Add Book to My BookshelfPurchase This Book Online

Chapter 11 - Processes

UNIX Systems Programming for SVR4
David A. Curry
 Copyright © 1996 O'Reilly & Associates, Inc.

Process Concepts
To manipulate processes successfully, you must understand a number of basic concepts. These concepts are described below.
Process Identifiers
Each process in the system has a unique process identifier, or process ID. The process ID is a positive integer, usually in the range from 0 to about 32,000. Each time a new process is created, the operating system assigns it the next sequential, unused process ID. When the maximum process ID is reached, the numbers wrap around to 0 again. The process ID is the only well-known (i.e., accessible outside the operating system itself) identifier of a process. A process can determine its process ID by using the getpid function:
    #include <sys/types.h>
    #include <unistd.h>
    pid_t getpid(void);
The process ID is actually used as an index into an array of structures of type struct proc (see the include file sys/proc.h) called the process table. Each array element in the process table describes one process. Each struct proc structure contains all of the state information about a process, including its real and effective user- and group IDs, its signal mask, its list of pending signals, the command name, the amount of processor time used so far, pointers into the open file table, and all sorts of other information.
New processes come into being when existing processes create them. When a process creates another process, the new process is said to be a child of the existing process. Similarly, the existing process is said to be the parent of the new process. The parent process ID of a process is the process ID of the process that created it. A process can usually learn its parent's process ID by using the getppid function:
    #include <sys/types.h>
    #include <unistd.h>
    pid_t getppid(void);
System processes
Generally, there is no direct correspondence between process IDs and programs. When a program is executed, it just gets the next available process ID. Execute the program more than once, and it will have a different process ID each time. However, there are a few, usually fewer than five, special processes that always have the same process ID. These processes are called system processes.

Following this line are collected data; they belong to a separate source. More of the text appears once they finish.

(* ===== verification/Ds3231.v ===== *)
(** * The DS3231 clock (extras/ds3231/ds3231.c)

    The driver of the clock chip, over the I2C transfers of [I2cRegs].  A local
    buffer of the source is a list; [stray] is what an uninitialised byte holds.  The
    functions that return their result through a pointer return it with their
    success here. *)

From Stdlib Require Import QArith_base.
From S2P Require Import Prelude Gpio I2c I2cBus I2cRegs.
Local Open Scope Z_scope.

Definition DS3231_ADDR : Z := 0x68.
Definition DS3231_STAT_OSCILLATOR : Z := 0x80.
Definition DS3231_STAT_32KHZ : Z := 0x08.
Definition DS3231_CTRL_SQWAVE_8192HZ : Z := 0x18.
Definition DS3231_CTRL_ALARM_INTS : Z := 0x04.
Definition DS3231_ALARM_WDAY : Z := 0x40.
Definition DS3231_ALARM_NOTSET : Z := 0x80.
Definition DS3231_ADDR_TIME : Z := 0x00.
Definition DS3231_ADDR_ALARM1 : Z := 0x07.
Definition DS3231_ADDR_ALARM2 : Z := 0x0b.
Definition DS3231_ADDR_CONTROL : Z := 0x0e.
Definition DS3231_ADDR_STATUS : Z := 0x0f.
Definition DS3231_ADDR_TEMP : Z := 0x11.
Definition DS3231_12HOUR_FLAG : Z := 0x40.
Definition DS3231_12HOUR_MASK : Z := 0x1f.
Definition DS3231_PM_FLAG : Z := 0x20.
Definition DS3231_MONTH_MASK : Z := 0x1f.

Definition DS3231_SET : Z := 0.
Definition DS3231_CLEAR : Z := 1.
Definition DS3231_REPLACE : Z := 2.
Definition DS3231_ALARM_1 : Z := 1.
Definition DS3231_ALARM_2 : Z := 2.
Definition DS3231_ALARM_BOTH : Z := 3.
Definition DS3231_ALARM1_MATCH_SEC : Z := 1.
Definition DS3231_ALARM1_MATCH_SECMIN : Z := 2.
Definition DS3231_ALARM1_MATCH_SECMINHOUR : Z := 3.
Definition DS3231_ALARM1_MATCH_SECMINHOURDAY : Z := 4.
Definition DS3231_ALARM1_MATCH_SECMINHOURDATE : Z := 5.
Definition DS3231_ALARM2_MATCH_MIN : Z := 1.
Definition DS3231_ALARM2_MATCH_MINHOUR : Z := 2.
Definition DS3231_ALARM2_MATCH_MINHOURDAY : Z := 3.
Definition DS3231_ALARM2_MATCH_MINHOURDATE : Z := 4.

(** [struct tm] of the C library. *)
Record tm := {
  tm_sec : Z; tm_min : Z; tm_hour : Z; tm_mday : Z; tm_mon : Z; tm_year : Z; tm_wday : Z; tm_yday : Z; tm_isdst : Z
}.

Definition decToBcd (dec : Z) : Z := u8 (dec / 10 * 16 + dec mod 10).
Definition bcdToDec (bcd : Z) : Z := u8 (bcd / 16 * 10 + bcd mod 16).

Section ds3231.
Context {W : Type} `{!I2c W}.

Definition ds3231_send (data : list Z) (len : Z) : ST W bool := slave_write DS3231_ADDR data len.
(** The buffer, of which the first byte names the register, after the call. *)
Definition ds3231_recv (data : list Z) (len : Z) : ST W (bool * list Z) :=
  '(ok, bytes) ← slave_read DS3231_ADDR (default 0 (head data)) len;
  mret (ok, bytes ++ drop (length bytes) data).

Definition ds3231_setTime (time : tm) : ST W bool :=
  ds3231_send
    [DS3231_ADDR_TIME; decToBcd (u8 (tm_sec time)); decToBcd (u8 (tm_min time)); decToBcd (u8 (tm_hour time));
     decToBcd (u8 (tm_wday time + 1)); decToBcd (u8 (tm_mday time)); decToBcd (u8 (tm_mon time + 1));
     decToBcd (u8 (tm_year time - 100))] 8.

Definition alarm1_data (time1 : tm) (option1 : Z) : list Z :=
  [if DS3231_ALARM1_MATCH_SEC <=? option1 then decToBcd (u8 (tm_sec time1)) else DS3231_ALARM_NOTSET;
   if DS3231_ALARM1_MATCH_SECMIN <=? option1 then decToBcd (u8 (tm_min time1)) else DS3231_ALARM_NOTSET;
   if DS3231_ALARM1_MATCH_SECMINHOUR <=? option1 then decToBcd (u8 (tm_hour time1)) else DS3231_ALARM_NOTSET;
   if option1 =? DS3231_ALARM1_MATCH_SECMINHOURDAY then Z.land (decToBcd (u8 (tm_wday time1 + 1))) DS3231_ALARM_WDAY
   else if option1 =? DS3231_ALARM1_MATCH_SECMINHOURDATE then decToBcd (u8 (tm_mday time1)) else DS3231_ALARM_NOTSET].
Definition alarm2_data (time2 : tm) (option2 : Z) : list Z :=
  [if DS3231_ALARM2_MATCH_MIN <=? option2 then decToBcd (u8 (tm_min time2)) else DS3231_ALARM_NOTSET;
   if DS3231_ALARM2_MATCH_MINHOUR <=? option2 then decToBcd (u8 (tm_hour time2)) else DS3231_ALARM_NOTSET;
   if option2 =? DS3231_ALARM2_MATCH_MINHOURDAY then Z.land (decToBcd (u8 (tm_wday time2 + 1))) DS3231_ALARM_WDAY
   else if option2 =? DS3231_ALARM2_MATCH_MINHOURDATE then decToBcd (u8 (tm_mday time2)) else DS3231_ALARM_NOTSET].
Definition ds3231_setAlarm (alarms : Z) (time1 : tm) (option1 : Z) (time2 : tm) (option2 : Z) : ST W bool :=
  let data := (if alarms =? DS3231_ALARM_2 then DS3231_ADDR_ALARM2 else DS3231_ADDR_ALARM1) ::
    (if negb (alarms =? DS3231_ALARM_2) then alarm1_data time1 option1 else []) ++
    (if negb (alarms =? DS3231_ALARM_1) then alarm2_data time2 option2 else []) in
  ds3231_send data (Z.of_nat (length data)).

Definition ds3231_getFlag (addr mask : Z) : ST W (option Z) :=
  ok ← ds3231_send [addr] 1;
  if negb ok then mret None
  else
    '(ok, data) ← ds3231_recv [addr] 1;
    if negb ok then mret None else mret (Some (Z.land (default 0 (head data)) mask)).

(** [~bits] in a byte is [255 - bits]. *)
Definition ds3231_setFlag (stray addr bits mode : Z) : ST W bool :=
  ok ← ds3231_send [addr; stray] 1;
  if negb ok then mret false
  else
    '(ok, rest) ← ds3231_recv [stray] 1;
    if negb ok then mret false
    else
      let data1 := default 0 (head rest) in
      let data1 := if mode =? DS3231_REPLACE then bits
                   else if mode =? DS3231_SET then Z.lor data1 bits
                   else Z.land data1 (255 - bits) in
      ok ← ds3231_send [addr; data1] 2;
      if negb ok then mret false else mret true.

Definition ds3231_getOscillatorStopFlag : ST W (option bool) :=
  f ← ds3231_getFlag DS3231_ADDR_STATUS DS3231_STAT_OSCILLATOR;
  mret (option_map (fun f => negb (f =? 0)) f).
Definition ds3231_clearOscillatorStopFlag (stray : Z) : ST W bool :=
  ds3231_setFlag stray DS3231_ADDR_STATUS DS3231_STAT_OSCILLATOR DS3231_CLEAR.
Definition ds3231_getAlarmFlags : ST W (option Z) := ds3231_getFlag DS3231_ADDR_STATUS DS3231_ALARM_BOTH.
Definition ds3231_clearAlarmFlags (stray alarms : Z) : ST W bool :=
  ds3231_setFlag stray DS3231_ADDR_STATUS alarms DS3231_CLEAR.
Definition ds3231_enableAlarmInts (stray alarms : Z) : ST W bool :=
  ds3231_setFlag stray DS3231_ADDR_CONTROL (Z.lor DS3231_CTRL_ALARM_INTS alarms) DS3231_SET.
Definition ds3231_disableAlarmInts (stray alarms : Z) : ST W bool :=
  ds3231_setFlag stray DS3231_ADDR_CONTROL alarms DS3231_CLEAR.
Definition ds3231_enable32khz (stray : Z) : ST W bool :=
  ds3231_setFlag stray DS3231_ADDR_STATUS DS3231_STAT_32KHZ DS3231_SET.
Definition ds3231_disable32khz (stray : Z) : ST W bool :=
  ds3231_setFlag stray DS3231_ADDR_STATUS DS3231_STAT_32KHZ DS3231_CLEAR.
Definition ds3231_enableSquarewave (stray : Z) : ST W bool :=
  ds3231_setFlag stray DS3231_ADDR_CONTROL DS3231_CTRL_ALARM_INTS DS3231_CLEAR.
Definition ds3231_disableSquarewave (stray : Z) : ST W bool :=
  ds3231_setFlag stray DS3231_ADDR_CONTROL DS3231_CTRL_ALARM_INTS DS3231_SET.

Definition ds3231_setSquarewaveFreq (stray freq : Z) : ST W bool :=
  flag ← ds3231_getFlag DS3231_ADDR_CONTROL 0xff;
  match flag with
  | Some flag =>
      let flag := Z.land flag (255 - DS3231_CTRL_SQWAVE_8192HZ) in
      ds3231_setFlag stray DS3231_ADDR_CONTROL (Z.lor flag freq) DS3231_REPLACE
  | None => mret false
  end.

(** A signed byte. *)
Definition s8 (x : Z) : Z := if x <? 128 then x else x - 256.
Definition ds3231_getRawTemp (stray : Z) : ST W (option Z) :=
  ok ← ds3231_send [DS3231_ADDR_TEMP; stray] 1;
  if negb ok then mret None
  else
    '(ok, data) ← ds3231_recv [DS3231_ADDR_TEMP; stray] 2;
    if negb ok then mret None
    else mret (Some (Z.lor (Z.shiftl (s8 (default 0 (data !! 0%nat))) 2) (Z.shiftr (default 0 (data !! 1%nat)) 6))).
Definition ds3231_getTempInteger (stray : Z) : ST W (option Z) :=
  t ← ds3231_getRawTemp stray;
  mret (option_map (fun t => s8 (u8 (Z.shiftr t 2))) t).
(** The float is exact: the product with 0.25. *)
Definition ds3231_getTempFloat (stray : Z) : ST W (option Q) :=
  t ← ds3231_getRawTemp stray;
  mret (option_map (fun t => Qmake t 4) t).

(** Lines 268-284: the time in the bytes read; tm_yday stays what it was in [time]. *)
Definition time_of (time : tm) (data : list Z) : tm :=
  let at_ i := default 0 (data !! i) in
  {| tm_sec := bcdToDec (at_ 0%nat);
     tm_min := bcdToDec (at_ 1%nat);
     tm_hour :=
       if negb (Z.land (at_ 2%nat) DS3231_12HOUR_FLAG =? 0) then
         let hour := bcdToDec (Z.land (at_ 2%nat) DS3231_12HOUR_MASK) in
         if negb (Z.land (at_ 2%nat) DS3231_PM_FLAG =? 0) then hour + 12 else hour
       else bcdToDec (at_ 2%nat);
     tm_wday := bcdToDec (at_ 3%nat) - 1;
     tm_mday := bcdToDec (at_ 4%nat);
     tm_mon := bcdToDec (Z.land (at_ 5%nat) DS3231_MONTH_MASK) - 1;
     tm_year := bcdToDec (at_ 6%nat) + 100;
     tm_yday := tm_yday time;
     tm_isdst := 0 |}.
(** The result is the returned value and what the caller's structure holds then. *)
Definition ds3231_getTime (strays : list Z) (time : tm) : ST W (bool * tm) :=
  let data := DS3231_ADDR_TIME :: take 6 strays in
  ok ← ds3231_send data 1;
  if negb ok then mret (false, time)
  else
    '(ok, data) ← ds3231_recv data 7;
    if negb ok then mret (false, time) else mret (true, time_of time data).

(** ** What the functions do to the registers *)

Section registers.
Context `{!RegisterDevice W DS3231_ADDR 19}.
Notation regs := (registers (addr:=DS3231_ADDR) (n:=19)).
Notation ok := (working (addr:=DS3231_ADDR) (n:=19)).

Lemma reg_mod r : 0 <= r < 19 -> r mod 19 = r.
Proof. intros. by apply Z.mod_small. Qed.

(** Setting the pointer, and storing bytes; what is past the length is not sent. *)
Lemma clock_send_run w r vs rest : ok w -> 0 <= r < 19 -> Forall is_byte vs ->
  exists w', ds3231_send (r :: vs ++ rest) (1 + Z.of_nat (length vs)) w = Some (true, w') /\ ok w' /\
    regs w' = write_file (regs w) r vs.
Proof.
  intros Hw Hr Hv. destruct (law_slave_write w r vs rest Hw) as (w' & E & Hw' & Er); [unfold is_byte; lia|done|].
  rewrite reg_mod in Er by done. by exists w'.
Qed.
Lemma clock_recv_run w r rest n : ok w -> is_byte r -> (0 < n)%nat ->
  exists w', ds3231_recv (r :: rest) (Z.of_nat n) w =
      Some ((true, read_file (regs w) (r mod 19) n ++ drop n (r :: rest)), w') /\ ok w' /\ regs w' = regs w.
Proof.
  intros Hw Hr Hn. destruct (law_slave_read w r n Hw Hr Hn) as (w' & E & Hw' & Er).
  exists w'. split; [|done]. unfold ds3231_recv. cbn [head default]. rewrite (bind_run _ _ _ _ _ E).
  assert (Hl : forall regs r n, length (read_file regs r n) = n)
    by (clear; intros regs r n; revert r; induction n; intros r; simpl; auto).
  by rewrite Hl.
Qed.

(** Pointing at a register and reading from the one the second buffer names. *)
Lemma point_recv_run w r junk s rest n : ok w -> 0 <= r < 19 -> is_byte s -> (0 < n)%nat ->
  exists w1 w2, ds3231_send (r :: junk) 1 w = Some (true, w1) /\
    ds3231_recv (s :: rest) (Z.of_nat n) w1 =
      Some ((true, read_file (regs w) (s mod 19) n ++ drop n (s :: rest)), w2) /\
    ok w2 /\ regs w2 = regs w.
Proof.
  intros Hw Hr Hs Hn. destruct (clock_send_run w r [] junk Hw Hr ltac:(constructor)) as (w1 & E1 & Hw1 & Er1).
  destruct (clock_recv_run w1 s rest n Hw1 Hs Hn) as (w2 & E2 & Hw2 & Er2). cbn [write_file] in Er1.
  exists w1, w2. rewrite <- Er1 at 1. split_and!; [exact E1|exact E2|done|congruence].
Qed.
End registers.
End ds3231.

Definition ds3231_Init {E} `{!Pin E} (scl sda : Z) : ST (driver E) unit := i2c_init scl sda.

The process with process-id-0 is the system scheduler, usually called sched or swapper. It is responsible for allocating those few-millisecond time slices to all the other processes on the system. The scheduler is not a command in the usual sense; there is no corresponding program on the disk for it. It is a part of the operating system kernel itself.

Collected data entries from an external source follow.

(* ===== verification/Onewire.v ===== *)
(** * The 1-Wire bus master (extras/onewire/onewire.c)

    The GPIO pin, the delays and the critical sections are hardware and
    FreeRTOS code (class [Pin] of [Gpio]).  The bit-banged slots are built on them, the
    bytes on the slots, and the ROM search on both. *)

From S2P Require Import Prelude Gpio.

Local Open Scope Z_scope.

Definition ONEWIRE_SELECT_ROM : Z := 0x55.
Definition ONEWIRE_SKIP_ROM : Z := 0xcc.
Definition ONEWIRE_SEARCH : Z := 0xf0.
Definition ONEWIRE_NONE : Z := 0xffffffffffffffff.

(** ** Slots and bytes *)

Section slots.
Context {E : Type} `{!Pin E} (pin : Z).

Fixpoint wait_for_bus_loop (n : nat) : ST E unit :=
  match n with
  | O => mret ()
  | S n =>
      high ← gpio_read pin;
      if (high : bool) then mret () else
      sdk_os_delay_us 5 ;; wait_for_bus_loop n
  end.
Definition _onewire_wait_for_bus (max_wait : Z) : ST E bool :=
  wait_for_bus_loop (Z.to_nat (Z.quot (max_wait + 4) 5)) ;;
  state ← gpio_read pin;
  sdk_os_delay_us 1 ;;
  mret state.

Definition onewire_reset : ST E bool :=
  gpio_enable pin GPIO_OUT_OPEN_DRAIN ;;
  gpio_write pin true ;;
  ok ← _onewire_wait_for_bus 250;
  if negb ok then mret false else
  gpio_write pin false ;;
  sdk_os_delay_us 480 ;;
  taskENTER_CRITICAL ;;
  gpio_write pin true ;;
  sdk_os_delay_us 70 ;;
  level ← gpio_read pin;
  let r := negb level in
  taskEXIT_CRITICAL ;;
  ok ← _onewire_wait_for_bus 410;
  if negb ok then mret false else mret r.

Definition _onewire_write_bit (v : bool) : ST E bool :=
  ok ← _onewire_wait_for_bus 10;
  if negb ok then mret false else
  (if v then
     taskENTER_CRITICAL ;;
     gpio_write pin false ;;
     sdk_os_delay_us 10 ;;
     gpio_write pin true ;;
     taskEXIT_CRITICAL ;;
     sdk_os_delay_us 55
   else
     taskENTER_CRITICAL ;;
     gpio_write pin false ;;
     sdk_os_delay_us 65 ;;
     gpio_write pin true ;;
     taskEXIT_CRITICAL) ;;
  sdk_os_delay_us 1 ;;
  mret true.

Definition _onewire_read_bit : ST E Z :=
  ok ← _onewire_wait_for_bus 10;
  if negb ok then mret (-1) else
  taskENTER_CRITICAL ;;
  gpio_write pin false ;;
  sdk_os_delay_us 2 ;;
  gpio_write pin true ;;
  sdk_os_delay_us 11 ;;
  r ← gpio_read pin;
  taskEXIT_CRITICAL ;;
  sdk_os_delay_us 48 ;;
  mret (Z.b2z r).

(** [for (bitMask = 0x01; bitMask; bitMask <<= 1)] on a [uint8_t]. *)
Fixpoint onewire_write_loop (fuel : nat) (bitMask v : Z) : ST E bool :=
  match fuel with
  | O => out_of_fuel
  | S fuel =>
      if bitMask =? 0 then mret true else
      ok ← _onewire_write_bit (negb (Z.land bitMask v =? 0));
      if negb ok then mret false else
      onewire_write_loop fuel (u8 (Z.shiftl bitMask 1)) v
  end.
Definition onewire_write (v : Z) : ST E bool := onewire_write_loop 9 0x01 v.

(** The loop over the bytes of [buf]. *)
Fixpoint onewire_write_bytes (buf : list Z) : ST E bool :=
  match buf with
  | [] => mret true
  | b :: buf =>
      ok ← onewire_write b;
      if negb ok then mret false else onewire_write_bytes buf
  end.

Fixpoint onewire_read_loop (fuel : nat) (bitMask r : Z) : ST E Z :=
  match fuel with
  | O => out_of_fuel
  | S fuel =>
      if bitMask =? 0 then mret r else
      bit ← _onewire_read_bit;
      if bit <? 0 then mret (-1) else
      onewire_read_loop fuel (u8 (Z.shiftl bitMask 1)) (if bit =? 0 then r else Z.lor r bitMask)
  end.
Definition onewire_read : ST E Z := onewire_read_loop 9 0x01 0.

(** The result and the bytes stored so far. *)
Fixpoint onewire_read_bytes (count : nat) : ST E (bool * list Z) :=
  match count with
  | O => mret (true, [])
  | S count =>
      b ← onewire_read;
      if b <? 0 then mret (false, []) else
      '(ok, bs) ← onewire_read_bytes count;
      mret (ok, u8 b :: bs)
  end.

Fixpoint onewire_select_loop (n : nat) (addr : Z) : ST E bool :=
  match n with
  | O => mret true
  | S n =>
      ok ← onewire_write (Z.land addr 0xff);
      if negb ok then mret false else onewire_select_loop n (Z.shiftr addr 8)
  end.
Definition onewire_select (addr : Z) : ST E bool :=
  ok ← onewire_write ONEWIRE_SELECT_ROM;
  if negb ok then mret false else onewire_select_loop 8 addr.

Definition onewire_skip_rom : ST E bool := onewire_write ONEWIRE_SKIP_ROM.

Definition onewire_power : ST E bool :=
  ok ← _onewire_wait_for_bus 10;
  if negb ok then mret false else
  gpio_enable pin GPIO_OUTPUT ;;
  gpio_write pin true ;;
  mret true.

Definition onewire_depower : ST E unit := gpio_enable pin GPIO_OUT_OPEN_DRAIN.
End slots.

(** ** The ROM search *)

Record onewire_search_t := Search {
  rom_no : list Z; last_discrepancy : Z; last_device_found : bool }.

Definition onewire_search_start : onewire_search_t := Search (replicate 8 0) 0 false.

Definition onewire_search_prefix (family_code : Z) : onewire_search_t :=
  Search (u8 family_code :: replicate 7 0) 64 false.

(** The local variables of the loop. *)
Record search_vars := Vars {
  id_bit_number : Z; last_zero : Z; rom_byte_number : Z; rom_byte_mask : Z; sv_rom : list Z }.

Definition rom_get (rom : list Z) (n : Z) : Z := nth (Z.to_nat n) rom 0.
Definition rom_set (rom : list Z) (n v : Z) : list Z := <[Z.to_nat n := u8 v]> rom.

(** The direction taken at a bit that reads [id_bit] and [cmp_id_bit], with
    the new [last_zero]. *)
Definition search_choice (last_discrepancy : Z) (s : search_vars) (id_bit cmp_id_bit : Z) : bool * Z :=
  if negb (id_bit =? cmp_id_bit) then (negb (id_bit =? 0), last_zero s)
  else
    let dir :=
      if id_bit_number s <? last_discrepancy
      then 0 <? Z.land (rom_get (sv_rom s) (rom_byte_number s)) (rom_byte_mask s)
      else id_bit_number s =? last_discrepancy in
    (dir, if dir then last_zero s else id_bit_number s).

(** Storing the direction and moving on to the next bit. *)
Definition search_advance (dir : bool) (lz : Z) (s : search_vars) : search_vars :=
  let b := rom_get (sv_rom s) (rom_byte_number s) in
  let rom := rom_set (sv_rom s) (rom_byte_number s)
    (if dir then Z.lor b (rom_byte_mask s) else Z.land b (Z.lnot (rom_byte_mask s))) in
  let mask := u8 (Z.shiftl (rom_byte_mask s) 1) in
  if mask =? 0
  then Vars (u8 (id_bit_number s + 1)) lz (rom_byte_number s + 1) 1 rom
  else Vars (u8 (id_bit_number s + 1)) lz (rom_byte_number s) mask rom.

Section search.
Context {E : Type} `{!Pin E} (pin : Z).

(** [id_bit] and [cmp_id_bit] are [uint8_t]: a failed read is 255. *)
Fixpoint search_loop (fuel : nat) (last_discrepancy : Z) (s : search_vars) : ST E search_vars :=
  match fuel with
  | O => out_of_fuel
  | S fuel =>
      r ← _onewire_read_bit pin;
      let id_bit := u8 r in
      r ← _onewire_read_bit pin;
      let cmp_id_bit := u8 r in
      if (id_bit <? 0) || (cmp_id_bit <? 0) then mret s
      else if (id_bit =? 1) && (cmp_id_bit =? 1) then mret s
      else
        let '(dir, lz) := search_choice last_discrepancy s id_bit cmp_id_bit in
        _onewire_write_bit pin dir ;;
        let s := search_advance dir lz s in
        if rom_byte_number s <? 8 then search_loop fuel last_discrepancy s else mret s
  end.

(** The bytes of [rom_no], the last one first. *)
Fixpoint rom_addr (n : nat) (rom : list Z) (addr : Z) : Z :=
  match n with
  | O => addr
  | S n => rom_addr n rom
      (Z.lor (Z.shiftl addr 8 mod 2 ^ 64) (rom_get rom (Z.of_nat n)))
  end.

(** The end of [onewire_search_next]: the address, or none. *)
Definition search_finish (found : bool) (search : onewire_search_t) : Z * onewire_search_t :=
  if negb found || (rom_get (rom_no search) 0 =? 0)
  then (ONEWIRE_NONE, Search (rom_no search) 0 false)
  else (rom_addr 8 (rom_no search) 0, search).

Definition onewire_search_next (search : onewire_search_t) : ST E (Z * onewire_search_t) :=
  if last_device_found search then mret (search_finish false search) else
  present ← onewire_reset pin;
  if negb present then mret (ONEWIRE_NONE, Search (rom_no search) 0 false) else
  onewire_write pin ONEWIRE_SEARCH ;;
  s ← search_loop 65 (last_discrepancy search) (Vars 1 0 0 1 (rom_no search));
  let search := Search (sv_rom s) (last_discrepancy search) (last_device_found search) in
  if negb (id_bit_number s <? 65)
  then mret (search_finish true
         (Search (sv_rom s) (last_zero s) (if last_zero s =? 0 then true else last_device_found search)))
  else mret (search_finish false search).
End search.

(** ** Checksums *)

(** The compile-time alternatives of [onewire_crc8]: bit by bit, and with the
    table. *)
Fixpoint crc8_bits (n : nat) (crc inbyte : Z) : Z :=
  match n with
  | O => crc
  | S n =>
      let mix := Z.land (Z.lxor crc inbyte) 0x01 in
      let crc := Z.shiftr crc 1 in
      let crc := if mix =? 0 then crc else Z.lxor crc 0x8C in
      crc8_bits n crc (Z.shiftr inbyte 1)
  end.
Definition onewire_crc8 (data : list Z) : Z :=
  fold_left (fun crc inbyte => crc8_bits 8 crc inbyte) data 0.

Definition dscrc_table : list Z := [
      0; 94;188;226; 97; 63;221;131;194;156;126; 32;163;253; 31; 65;
    157;195; 33;127;252;162; 64; 30; 95;  1;227;189; 62; 96;130;220;
     35;125;159;193; 66; 28;254;160;225;191; 93;  3;128;222; 60; 98;
    190;224;  2; 92;223;129; 99; 61;124; 34;192;158; 29; 67;161;255;
     70; 24;250;164; 39;121;155;197;132;218; 56;102;229;187; 89;  7;
    219;133;103; 57;186;228;  6; 88; 25; 71;165;251;120; 38;196;154;
    101; 59;217;135;  4; 90;184;230;167;249; 27; 69;198;152;122; 36;
    248;166; 68; 26;153;199; 37;123; 58;100;134;216; 91;  5;231;185;
    140;210; 48;110;237;179; 81; 15; 78; 16;242;172; 47;113;147;205;
     17; 79;173;243;112; 46;204;146;211;141;111; 49;178;236; 14; 80;
    175;241; 19; 77;206;144;114; 44;109; 51;209;143; 12; 82;176;238;
     50;108;142;208; 83; 13;239;177;240;174; 76; 18;145;207; 45;115;
    202;148;118; 40;171;245; 23; 73;  8; 86;180;234;105; 55;213;139;
     87;  9;235;181; 54;104;138;212;149;203; 41;119;244;170; 72; 22;
    233;183; 85; 11;136;214; 52;106; 43;117;151;201; 74; 20;246;168;
    116; 42;200;150; 21; 75;169;247;182;232; 10; 84;215;137;107; 53].
Definition onewire_crc8_table (data : list Z) : Z :=
  fold_left (fun crc b => nth (Z.to_nat (Z.lxor crc b)) dscrc_table 0) data 0.

Definition oddparity : list Z := [0; 1; 1; 0; 1; 0; 0; 1; 1; 0; 0; 1; 0; 1; 1; 0].

Definition crc16_step (crc b : Z) : Z :=
  let cdata := Z.land (Z.lxor b crc) 0xff in
  let crc := Z.shiftr crc 8 in
  let odd := Z.lxor (nth (Z.to_nat (Z.land cdata 0x0F)) oddparity 0)
                    (nth (Z.to_nat (Z.shiftr cdata 4)) oddparity 0) in
  let crc := if odd =? 0 then crc else Z.lxor crc 0xC001 in
  let cdata := u16 (Z.shiftl cdata 6) in
  let crc := Z.lxor crc cdata in
  let cdata := u16 (Z.shiftl cdata 1) in
  Z.lxor crc cdata.
(** The index is a [uint16_t]: the loop ends for at most 65535 bytes. *)
Definition onewire_crc16 (input : list Z) (crc_iv : Z) : Z := fold_left crc16_step input crc_iv.

Definition onewire_check_crc16 (input : list Z) (inverted_crc : Z * Z) (crc_iv : Z) : bool :=
  let crc := u16 (Z.lnot (onewire_crc16 input crc_iv)) in
  (Z.land crc 0xFF =? inverted_crc.1) && (Z.shiftr crc 8 =? inverted_crc.2).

The process with process-id-1 is the init process. This program is responsible for bringing the system up after a reboot. It executes the /etc/rc files, and brings the system to a specific state (usually multiuser operation). The init process is a regular user-level process (i.e., it's a command that can be executed). After starting up the system, init stays around to perform some process-related bookkeeping tasks. If init is killed (or otherwise exits), the system will shut down.
On modern versions of UNIX that support virtual memory, the process with process-id-2 is usually the page daemon, called pagedaemon or pageout. This is a kernel process like the scheduler, and is responsible for moving unused pages of memory out to disk so that other programs may use them.
Termination Status
Eventually, most processes terminate normally, finishing whatever they're intended to do. There are three ways for a process to terminate normally; it may:
 1.Execute a return from the main function.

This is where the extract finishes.